As of 11-30-2012 there have been 198,042 downloads from the SourceForge project page. There have been an additional 10,000 downloads from the OEMR web site for a total of about 210,000 downloads. We estimate based on the number of companies that support OpenEMR that there are 5-10,000 medical facilities in United States. This represents about 30,000 practitioners using OpenEMR and 60,000,000 people being cared for using this EHR. only 35% of the users of OpenEMR are in the United States. World wide this represents 115,000 practitioners and 240,000,000 persons being benefited from this software.

Sam Bowen, MD

Going From Paper to Electronic: A Road Map

OHSU graduate Student Diane Peterson has successfully completed a Biomedical Informatics internship with OEMR with Sam Bowen, MD as her preceptor and Tony McCormick as advisor. Diane Peterson worked with a small one physician office in Portland, Oregon and has successfully converted them from a paper office to using OpenEMR as their EHR. While doing this Diane Peterson carefully documented the process creating a written road map so that others might follow her path.
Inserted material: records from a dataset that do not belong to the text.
(** X25: a start that succeeds has sent, in this order: the common
    register block and the chip variant's extra block, unless the common
    block had been written since power-on; the register block of the
    current mode; then the two DPC writes, before anything else. *)
Theorem imx477_start_streaming_sends_blocks_in_order :
  forall s : imx477,
    fst (imx477_start_streaming s) = OK ->
    exists l,
      i2c_log (client (snd (imx477_start_streaming s))) =
        i2c_log (client s)
        ++ (if common_regs_written s then []
            else map reg_msg mode_common_regs
                 ++ map reg_msg (extra_regs (compatible_data s)))
        ++ map reg_msg (reg_list (mode s))
        ++ dpc_msgs s
        ++ l.
Proof.
  intros s. rewrite imx477_start_streaming_split.
  assert (B : exists sb,
            (fst (start_blocks s) = OK -> snd (start_blocks s) = sb) /\
            dpc_enable sb = dpc_enable s /\
            i2c_log (client sb) =
              i2c_log (client s)
              ++ (if common_regs_written s then []
                  else map reg_msg mode_common_regs
                       ++ map reg_msg (extra_regs (compatible_data s)))
              ++ map reg_msg (reg_list (mode s))).
  { destruct (common_regs_written s) eqn:Ew.
    - exists (bus_push s (map reg_msg (reg_list (mode s)))).
      split; [|split; reflexivity].
      rewrite (start_blocks_written s Ew), imx477_write_regs_eq.
      destruct (first_fail _ _ _); [discriminate|reflexivity].
    - exists (set_common_regs_written
                (bus_push s (map reg_msg (start_program s))) true).
      split; [|split; [reflexivity|]].
      + pose proof (start_blocks_eq s Ew) as Eb. cbv zeta in Eb.
        destruct (first_fail _ _ _).
        * destruct Eb as (sx & -> & _). discriminate.
        * now rewrite Eb.
      + cbn [client set_common_regs_written]. rewrite bus_push_log.
        unfold start_program. now rewrite !map_app, <- !app_assoc. }
  destruct B as (sb & Esb & Db & Lb).
  destruct (start_blocks s) as [[|e] s1]; cbn [fst snd] in *;
    [|discriminate].
  rewrite (Esb eq_refl). clear Esb s1.
  rewrite start_replay_and_go_eq.
  pose proof (frame___v4l2_ctrl_handler_setup (bus_push sb (dpc_msgs sb)))
    as (_ & _ & _ & _ & _ & _ & _ & _ & _ & _ & _ & lh & Eh).
  destruct (__v4l2_ctrl_handler_setup (bus_push sb (dpc_msgs sb)))
    as [[|e] sh]; cbn [fst snd] in *; [|discriminate].
  intros _.
  destruct (frame_start_go sh)
    as (_ & _ & _ & _ & _ & _ & _ & _ & _ & _ & _ & lg & Eg).
  exists (lh ++ lg). rewrite Eg, Eh, bus_push_log, Lb.
  unfold dpc_msgs. rewrite Db. now rewrite <- !app_assoc.
Qed.

Lemma imx477_start_streaming_sends_blocks_in_order_witness :
  let s := @probed linux_media_bus_format imx378_compatible (-1) bus_ok 1 0 in
  exists l,
    i2c_log (client (snd (imx477_start_streaming s))) =
      map reg_msg mode_common_regs ++ map reg_msg imx378_regs
      ++ map reg_msg mode_4056x3040_regs
      ++ [[0x0b; 0x05; 0x01]; [0x0b; 0x06; 0x01]] ++ l.
Proof.
  intros s.
  assert (H : fst (imx477_start_streaming s) = OK) by (vm_compute; reflexivity).
  destruct (imx477_start_streaming_sends_blocks_in_order s H) as (l & E).
  exists l. rewrite E.
  replace (i2c_log (client s)) with (@nil (list Z)) by (vm_compute; reflexivity).
  replace (common_regs_written s) with false by (vm_compute; reflexivity).
  replace (extra_regs (compatible_data s)) with imx378_regs
    by (vm_compute; reflexivity).
  replace (reg_list (mode s)) with mode_4056x3040_regs
    by (vm_compute; reflexivity).
  replace (dpc_msgs s) with [[0x0b; 0x05; 0x01]; [0x0b; 0x06; 0x01]]
    by (vm_compute; reflexivity).
  cbn [app]. now rewrite <- !app_assoc.
Defined.
(* ------------------------------------------------------------------ *)
(** ** The stored long-exposure shift and the programmed one *)












(* ------------------------------------------------------------------ *)
(** ** Where a failing start stops *)

Lemma frame_log_le a b :
  frame a b -> (length (i2c_log (client a)) <= length (i2c_log (client b)))%nat.
Proof.
  intros (_ & _ & _ & _ & _ & _ & _ & _ & _ & _ & _ & l & L).
  rewrite L, length_app. lia.
Qed.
The road map is on the wiki and is excerpted here:

“While there are a number of consulting companies that will guide an installation and implementation of OpenEMR for ambulatory care clinics, it is possible to plan and execute the process of converting a paper office to a working instance of OpenEMR. This roadmap is a step by step approach, written from the perspective of an actual implementation of OpenEMR in a small, one practitioner internal medicine clinic. The clinic used as a model decided to maintain all records in house as well as the responsibility to ensure compliance with security requirements. Every clinic is different, therefore this manual is written from a general viewpoint which is scalable to a larger organization.

This documentation was prepared as a student internship project as part of the requirements for a Masters of Biomedical Informatics degree.”